Scan the records below for the line containing "modify (λ s, set_dheap" and the line containing "(if (0 <? InitRetryInterval". Copy both, plus every line between, exactly.

> **Study material**:
---+---
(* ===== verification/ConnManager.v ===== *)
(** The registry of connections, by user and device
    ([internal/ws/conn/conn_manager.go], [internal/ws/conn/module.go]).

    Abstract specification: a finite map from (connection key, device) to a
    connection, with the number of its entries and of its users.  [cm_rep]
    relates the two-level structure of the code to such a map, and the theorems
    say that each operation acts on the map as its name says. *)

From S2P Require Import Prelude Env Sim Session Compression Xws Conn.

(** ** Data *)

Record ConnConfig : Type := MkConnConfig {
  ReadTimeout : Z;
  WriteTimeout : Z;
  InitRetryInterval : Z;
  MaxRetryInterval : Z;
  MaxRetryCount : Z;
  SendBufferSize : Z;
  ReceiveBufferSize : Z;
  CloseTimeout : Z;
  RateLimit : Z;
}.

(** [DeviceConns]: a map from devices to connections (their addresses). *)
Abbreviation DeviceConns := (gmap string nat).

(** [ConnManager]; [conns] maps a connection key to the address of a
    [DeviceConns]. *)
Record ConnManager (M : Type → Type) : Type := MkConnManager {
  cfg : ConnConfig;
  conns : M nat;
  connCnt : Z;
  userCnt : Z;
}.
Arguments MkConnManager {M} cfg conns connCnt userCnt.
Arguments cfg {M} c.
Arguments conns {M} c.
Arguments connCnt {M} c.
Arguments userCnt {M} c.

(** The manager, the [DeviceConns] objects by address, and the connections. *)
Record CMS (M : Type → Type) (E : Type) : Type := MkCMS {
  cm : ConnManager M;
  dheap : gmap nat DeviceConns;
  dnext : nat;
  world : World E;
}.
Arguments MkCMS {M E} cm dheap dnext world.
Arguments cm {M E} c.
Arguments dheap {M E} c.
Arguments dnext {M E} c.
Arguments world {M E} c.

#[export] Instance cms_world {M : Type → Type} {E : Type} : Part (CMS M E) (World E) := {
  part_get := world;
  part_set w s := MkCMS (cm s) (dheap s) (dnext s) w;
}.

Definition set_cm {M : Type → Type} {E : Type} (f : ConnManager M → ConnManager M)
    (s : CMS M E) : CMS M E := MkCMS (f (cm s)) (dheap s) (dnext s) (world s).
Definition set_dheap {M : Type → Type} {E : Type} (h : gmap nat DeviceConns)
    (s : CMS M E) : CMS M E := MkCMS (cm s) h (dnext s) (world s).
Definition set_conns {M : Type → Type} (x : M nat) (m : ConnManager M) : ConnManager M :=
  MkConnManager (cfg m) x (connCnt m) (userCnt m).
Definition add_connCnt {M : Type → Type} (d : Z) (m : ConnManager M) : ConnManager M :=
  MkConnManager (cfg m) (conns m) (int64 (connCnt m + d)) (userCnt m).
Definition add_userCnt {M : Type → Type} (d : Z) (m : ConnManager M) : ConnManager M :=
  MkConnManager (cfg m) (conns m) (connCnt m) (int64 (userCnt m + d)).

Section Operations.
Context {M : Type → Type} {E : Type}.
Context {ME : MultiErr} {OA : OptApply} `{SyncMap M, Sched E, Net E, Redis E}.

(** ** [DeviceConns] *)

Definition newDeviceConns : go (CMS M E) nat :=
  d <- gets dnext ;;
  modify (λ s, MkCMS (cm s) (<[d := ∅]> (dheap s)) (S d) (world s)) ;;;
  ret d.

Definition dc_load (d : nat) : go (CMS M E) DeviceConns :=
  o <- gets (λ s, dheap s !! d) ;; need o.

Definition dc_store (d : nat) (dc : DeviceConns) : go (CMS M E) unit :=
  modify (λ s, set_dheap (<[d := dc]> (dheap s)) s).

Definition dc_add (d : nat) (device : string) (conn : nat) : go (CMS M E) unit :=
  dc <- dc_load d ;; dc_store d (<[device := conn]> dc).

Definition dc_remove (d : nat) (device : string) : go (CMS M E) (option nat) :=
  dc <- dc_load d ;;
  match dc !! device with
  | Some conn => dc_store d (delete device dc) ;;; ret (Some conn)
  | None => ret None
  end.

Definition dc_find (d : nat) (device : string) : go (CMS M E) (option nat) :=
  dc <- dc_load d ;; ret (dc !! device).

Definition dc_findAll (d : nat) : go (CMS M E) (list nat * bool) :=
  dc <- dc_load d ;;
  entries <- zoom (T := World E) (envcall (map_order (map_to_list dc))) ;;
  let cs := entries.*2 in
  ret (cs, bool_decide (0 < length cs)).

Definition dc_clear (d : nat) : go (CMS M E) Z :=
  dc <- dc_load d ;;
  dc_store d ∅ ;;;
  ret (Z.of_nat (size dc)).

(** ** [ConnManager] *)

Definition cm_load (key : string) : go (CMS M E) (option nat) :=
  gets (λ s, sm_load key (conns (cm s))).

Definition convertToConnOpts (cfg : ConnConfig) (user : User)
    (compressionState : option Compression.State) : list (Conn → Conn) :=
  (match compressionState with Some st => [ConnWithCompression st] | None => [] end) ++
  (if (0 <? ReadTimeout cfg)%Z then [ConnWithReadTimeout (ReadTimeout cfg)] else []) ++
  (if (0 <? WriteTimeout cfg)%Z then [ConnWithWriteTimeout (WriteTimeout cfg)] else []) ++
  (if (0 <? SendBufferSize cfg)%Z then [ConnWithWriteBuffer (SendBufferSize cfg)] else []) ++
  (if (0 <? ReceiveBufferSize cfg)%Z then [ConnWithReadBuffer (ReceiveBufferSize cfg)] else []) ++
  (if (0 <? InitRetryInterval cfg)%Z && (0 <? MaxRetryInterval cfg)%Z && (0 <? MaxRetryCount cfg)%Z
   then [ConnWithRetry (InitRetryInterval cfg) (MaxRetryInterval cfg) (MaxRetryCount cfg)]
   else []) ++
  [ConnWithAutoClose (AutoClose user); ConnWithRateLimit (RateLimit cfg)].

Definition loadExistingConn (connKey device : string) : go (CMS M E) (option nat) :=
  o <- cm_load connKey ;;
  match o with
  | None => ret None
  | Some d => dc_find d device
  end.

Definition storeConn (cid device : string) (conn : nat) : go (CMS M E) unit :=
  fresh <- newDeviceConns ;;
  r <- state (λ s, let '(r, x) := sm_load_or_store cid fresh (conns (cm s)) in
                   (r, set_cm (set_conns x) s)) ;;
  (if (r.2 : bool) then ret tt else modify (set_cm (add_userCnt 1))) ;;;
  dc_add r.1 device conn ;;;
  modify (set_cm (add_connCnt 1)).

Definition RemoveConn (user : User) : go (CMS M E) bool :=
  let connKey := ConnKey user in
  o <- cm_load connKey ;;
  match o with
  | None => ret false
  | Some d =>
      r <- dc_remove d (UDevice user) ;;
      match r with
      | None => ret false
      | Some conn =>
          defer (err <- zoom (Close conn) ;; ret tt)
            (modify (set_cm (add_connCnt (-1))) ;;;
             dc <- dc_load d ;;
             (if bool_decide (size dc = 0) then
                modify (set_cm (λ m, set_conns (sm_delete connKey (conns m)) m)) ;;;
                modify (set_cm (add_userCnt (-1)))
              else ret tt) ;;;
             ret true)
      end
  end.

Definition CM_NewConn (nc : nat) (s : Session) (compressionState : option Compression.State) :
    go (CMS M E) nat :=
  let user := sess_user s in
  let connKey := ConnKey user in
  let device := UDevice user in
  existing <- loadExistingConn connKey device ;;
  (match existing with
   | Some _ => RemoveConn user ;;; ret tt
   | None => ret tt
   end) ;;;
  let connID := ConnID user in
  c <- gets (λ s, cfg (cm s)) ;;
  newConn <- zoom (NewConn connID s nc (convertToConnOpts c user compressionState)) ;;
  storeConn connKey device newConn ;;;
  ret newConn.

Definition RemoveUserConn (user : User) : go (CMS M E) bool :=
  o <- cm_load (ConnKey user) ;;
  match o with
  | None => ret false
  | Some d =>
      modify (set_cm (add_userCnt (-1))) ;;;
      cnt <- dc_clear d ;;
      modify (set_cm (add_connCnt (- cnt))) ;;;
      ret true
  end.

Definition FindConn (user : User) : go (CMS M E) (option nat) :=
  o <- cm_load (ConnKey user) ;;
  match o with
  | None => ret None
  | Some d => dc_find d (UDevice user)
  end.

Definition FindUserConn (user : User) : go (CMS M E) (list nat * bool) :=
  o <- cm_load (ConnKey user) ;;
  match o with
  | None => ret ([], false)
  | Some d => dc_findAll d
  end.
---+---
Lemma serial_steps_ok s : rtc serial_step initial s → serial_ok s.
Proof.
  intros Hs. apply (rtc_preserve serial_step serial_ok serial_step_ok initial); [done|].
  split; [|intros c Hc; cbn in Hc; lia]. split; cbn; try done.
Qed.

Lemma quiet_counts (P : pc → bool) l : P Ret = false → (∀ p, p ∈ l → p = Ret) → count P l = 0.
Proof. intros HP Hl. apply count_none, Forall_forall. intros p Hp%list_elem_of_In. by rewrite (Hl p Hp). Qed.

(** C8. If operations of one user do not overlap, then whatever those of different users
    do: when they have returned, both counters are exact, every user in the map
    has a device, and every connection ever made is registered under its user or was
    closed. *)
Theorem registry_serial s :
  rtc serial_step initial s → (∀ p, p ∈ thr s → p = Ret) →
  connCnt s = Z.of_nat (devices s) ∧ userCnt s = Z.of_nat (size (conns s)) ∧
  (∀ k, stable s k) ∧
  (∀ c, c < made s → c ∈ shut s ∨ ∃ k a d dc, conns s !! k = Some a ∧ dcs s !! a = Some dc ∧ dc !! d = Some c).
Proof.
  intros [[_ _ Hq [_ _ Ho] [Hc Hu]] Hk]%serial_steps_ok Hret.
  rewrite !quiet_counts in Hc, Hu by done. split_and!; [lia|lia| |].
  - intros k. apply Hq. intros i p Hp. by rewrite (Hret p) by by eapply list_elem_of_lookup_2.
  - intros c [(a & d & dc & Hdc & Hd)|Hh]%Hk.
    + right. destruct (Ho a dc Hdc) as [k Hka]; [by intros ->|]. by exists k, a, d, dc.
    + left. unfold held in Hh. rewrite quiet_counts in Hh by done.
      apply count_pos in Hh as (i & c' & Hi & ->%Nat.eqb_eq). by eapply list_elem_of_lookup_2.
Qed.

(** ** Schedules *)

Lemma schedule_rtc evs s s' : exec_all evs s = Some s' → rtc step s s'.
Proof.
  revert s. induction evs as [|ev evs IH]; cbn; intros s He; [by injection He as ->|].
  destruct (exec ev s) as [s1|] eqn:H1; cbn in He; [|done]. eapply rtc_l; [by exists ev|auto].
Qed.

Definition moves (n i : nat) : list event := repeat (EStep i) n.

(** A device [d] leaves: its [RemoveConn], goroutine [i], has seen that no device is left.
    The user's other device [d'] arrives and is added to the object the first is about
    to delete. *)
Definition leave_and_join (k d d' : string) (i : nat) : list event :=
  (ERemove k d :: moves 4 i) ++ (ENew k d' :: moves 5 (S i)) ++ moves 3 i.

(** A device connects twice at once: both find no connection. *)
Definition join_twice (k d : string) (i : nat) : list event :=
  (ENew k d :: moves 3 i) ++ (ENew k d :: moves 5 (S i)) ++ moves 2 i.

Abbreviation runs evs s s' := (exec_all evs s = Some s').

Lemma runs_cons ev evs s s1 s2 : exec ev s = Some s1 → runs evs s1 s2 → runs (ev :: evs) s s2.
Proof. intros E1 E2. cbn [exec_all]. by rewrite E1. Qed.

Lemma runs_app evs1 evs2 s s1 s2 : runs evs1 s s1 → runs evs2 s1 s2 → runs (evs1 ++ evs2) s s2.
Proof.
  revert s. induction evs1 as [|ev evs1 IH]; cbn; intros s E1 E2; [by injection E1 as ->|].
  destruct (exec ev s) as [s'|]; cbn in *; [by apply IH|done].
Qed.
---+---
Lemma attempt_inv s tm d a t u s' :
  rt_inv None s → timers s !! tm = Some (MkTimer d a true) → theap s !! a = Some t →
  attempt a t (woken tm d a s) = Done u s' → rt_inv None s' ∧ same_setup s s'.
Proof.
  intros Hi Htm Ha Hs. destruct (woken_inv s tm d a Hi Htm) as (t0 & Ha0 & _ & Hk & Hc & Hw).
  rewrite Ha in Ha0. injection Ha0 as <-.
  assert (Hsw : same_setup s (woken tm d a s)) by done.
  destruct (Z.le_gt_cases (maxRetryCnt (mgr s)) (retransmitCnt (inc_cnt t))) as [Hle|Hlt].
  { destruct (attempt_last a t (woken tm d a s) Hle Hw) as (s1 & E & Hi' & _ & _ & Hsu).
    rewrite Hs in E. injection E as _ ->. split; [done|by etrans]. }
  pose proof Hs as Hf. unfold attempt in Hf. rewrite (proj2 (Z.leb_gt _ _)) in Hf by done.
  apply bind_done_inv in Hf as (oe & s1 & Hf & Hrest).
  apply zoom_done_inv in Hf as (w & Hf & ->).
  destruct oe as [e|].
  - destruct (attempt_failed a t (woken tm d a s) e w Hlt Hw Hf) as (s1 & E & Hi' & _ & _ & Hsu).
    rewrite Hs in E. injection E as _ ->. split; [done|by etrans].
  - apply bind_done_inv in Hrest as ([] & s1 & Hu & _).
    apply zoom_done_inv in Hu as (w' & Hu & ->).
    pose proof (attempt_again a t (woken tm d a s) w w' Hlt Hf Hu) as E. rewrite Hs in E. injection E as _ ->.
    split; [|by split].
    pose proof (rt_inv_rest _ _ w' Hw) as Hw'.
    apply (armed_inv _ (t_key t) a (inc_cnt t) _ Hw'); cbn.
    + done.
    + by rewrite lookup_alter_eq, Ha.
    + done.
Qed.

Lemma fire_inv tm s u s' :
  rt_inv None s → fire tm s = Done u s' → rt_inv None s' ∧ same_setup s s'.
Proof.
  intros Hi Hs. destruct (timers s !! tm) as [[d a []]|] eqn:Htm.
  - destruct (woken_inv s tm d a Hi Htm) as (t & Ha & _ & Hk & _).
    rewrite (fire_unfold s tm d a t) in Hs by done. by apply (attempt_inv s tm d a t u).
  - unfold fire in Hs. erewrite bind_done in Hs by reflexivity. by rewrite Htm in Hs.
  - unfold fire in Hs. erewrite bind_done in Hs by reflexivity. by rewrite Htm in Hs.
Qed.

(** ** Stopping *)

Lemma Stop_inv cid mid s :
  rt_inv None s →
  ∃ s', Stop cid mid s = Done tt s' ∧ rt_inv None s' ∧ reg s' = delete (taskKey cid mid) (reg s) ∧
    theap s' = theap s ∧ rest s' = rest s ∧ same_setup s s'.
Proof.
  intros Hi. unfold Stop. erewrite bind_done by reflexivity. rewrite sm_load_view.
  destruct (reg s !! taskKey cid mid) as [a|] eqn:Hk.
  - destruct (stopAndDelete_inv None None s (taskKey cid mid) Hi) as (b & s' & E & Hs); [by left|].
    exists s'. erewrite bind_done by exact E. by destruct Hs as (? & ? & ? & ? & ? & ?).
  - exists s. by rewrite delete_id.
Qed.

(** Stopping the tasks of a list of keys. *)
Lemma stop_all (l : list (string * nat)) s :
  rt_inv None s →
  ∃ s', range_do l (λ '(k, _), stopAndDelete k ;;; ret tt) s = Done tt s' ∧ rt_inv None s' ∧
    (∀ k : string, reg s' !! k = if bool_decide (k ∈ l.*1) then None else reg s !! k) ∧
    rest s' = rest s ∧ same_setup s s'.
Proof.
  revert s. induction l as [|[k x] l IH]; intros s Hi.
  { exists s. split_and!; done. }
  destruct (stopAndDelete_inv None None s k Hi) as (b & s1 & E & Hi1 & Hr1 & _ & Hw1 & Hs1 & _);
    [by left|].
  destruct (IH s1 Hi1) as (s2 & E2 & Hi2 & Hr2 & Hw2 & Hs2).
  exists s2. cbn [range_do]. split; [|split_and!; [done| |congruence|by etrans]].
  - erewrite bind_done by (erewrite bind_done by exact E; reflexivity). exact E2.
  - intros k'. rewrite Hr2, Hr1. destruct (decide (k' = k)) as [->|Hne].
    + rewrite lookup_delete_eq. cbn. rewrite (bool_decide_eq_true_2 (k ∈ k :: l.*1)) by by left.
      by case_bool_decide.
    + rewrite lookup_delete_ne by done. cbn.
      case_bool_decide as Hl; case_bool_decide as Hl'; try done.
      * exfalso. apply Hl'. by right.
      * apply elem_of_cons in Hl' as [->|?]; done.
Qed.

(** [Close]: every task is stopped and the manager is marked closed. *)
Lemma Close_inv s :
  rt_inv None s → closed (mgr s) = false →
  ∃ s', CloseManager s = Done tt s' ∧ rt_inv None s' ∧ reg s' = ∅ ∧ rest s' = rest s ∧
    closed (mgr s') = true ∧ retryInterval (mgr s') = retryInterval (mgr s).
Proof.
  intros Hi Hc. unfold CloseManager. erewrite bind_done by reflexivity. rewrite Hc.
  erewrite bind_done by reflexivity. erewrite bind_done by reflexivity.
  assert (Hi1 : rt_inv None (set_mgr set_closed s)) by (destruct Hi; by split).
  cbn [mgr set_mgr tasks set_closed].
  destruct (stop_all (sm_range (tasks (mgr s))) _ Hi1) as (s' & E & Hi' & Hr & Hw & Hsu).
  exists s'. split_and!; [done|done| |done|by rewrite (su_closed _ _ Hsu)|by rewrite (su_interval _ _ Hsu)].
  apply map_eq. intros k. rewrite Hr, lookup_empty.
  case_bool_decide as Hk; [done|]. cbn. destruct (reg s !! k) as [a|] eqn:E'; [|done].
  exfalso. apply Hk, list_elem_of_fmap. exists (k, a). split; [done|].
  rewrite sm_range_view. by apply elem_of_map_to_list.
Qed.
---+---
> **Problem solution**:
  modify (λ s, set_dheap (<[d := dc]> (dheap s)) s).

Definition dc_add (d : nat) (device : string) (conn : nat) : go (CMS M E) unit :=
  dc <- dc_load d ;; dc_store d (<[device := conn]> dc).

Definition dc_remove (d : nat) (device : string) : go (CMS M E) (option nat) :=
  dc <- dc_load d ;;
  match dc !! device with
  | Some conn => dc_store d (delete device dc) ;;; ret (Some conn)
  | None => ret None
  end.

Definition dc_find (d : nat) (device : string) : go (CMS M E) (option nat) :=
  dc <- dc_load d ;; ret (dc !! device).

Definition dc_findAll (d : nat) : go (CMS M E) (list nat * bool) :=
  dc <- dc_load d ;;
  entries <- zoom (T := World E) (envcall (map_order (map_to_list dc))) ;;
  let cs := entries.*2 in
  ret (cs, bool_decide (0 < length cs)).

Definition dc_clear (d : nat) : go (CMS M E) Z :=
  dc <- dc_load d ;;
  dc_store d ∅ ;;;
  ret (Z.of_nat (size dc)).

(** ** [ConnManager] *)

Definition cm_load (key : string) : go (CMS M E) (option nat) :=
  gets (λ s, sm_load key (conns (cm s))).

Definition convertToConnOpts (cfg : ConnConfig) (user : User)
    (compressionState : option Compression.State) : list (Conn → Conn) :=
  (match compressionState with Some st => [ConnWithCompression st] | None => [] end) ++
  (if (0 <? ReadTimeout cfg)%Z then [ConnWithReadTimeout (ReadTimeout cfg)] else []) ++
  (if (0 <? WriteTimeout cfg)%Z then [ConnWithWriteTimeout (WriteTimeout cfg)] else []) ++
  (if (0 <? SendBufferSize cfg)%Z then [ConnWithWriteBuffer (SendBufferSize cfg)] else []) ++
  (if (0 <? ReceiveBufferSize cfg)%Z then [ConnWithReadBuffer (ReceiveBufferSize cfg)] else []) ++
  (if (0 <? InitRetryInterval cfg)%Z && (0 <? MaxRetryInterval cfg)%Z && (0 <? MaxRetryCount cfg)%Z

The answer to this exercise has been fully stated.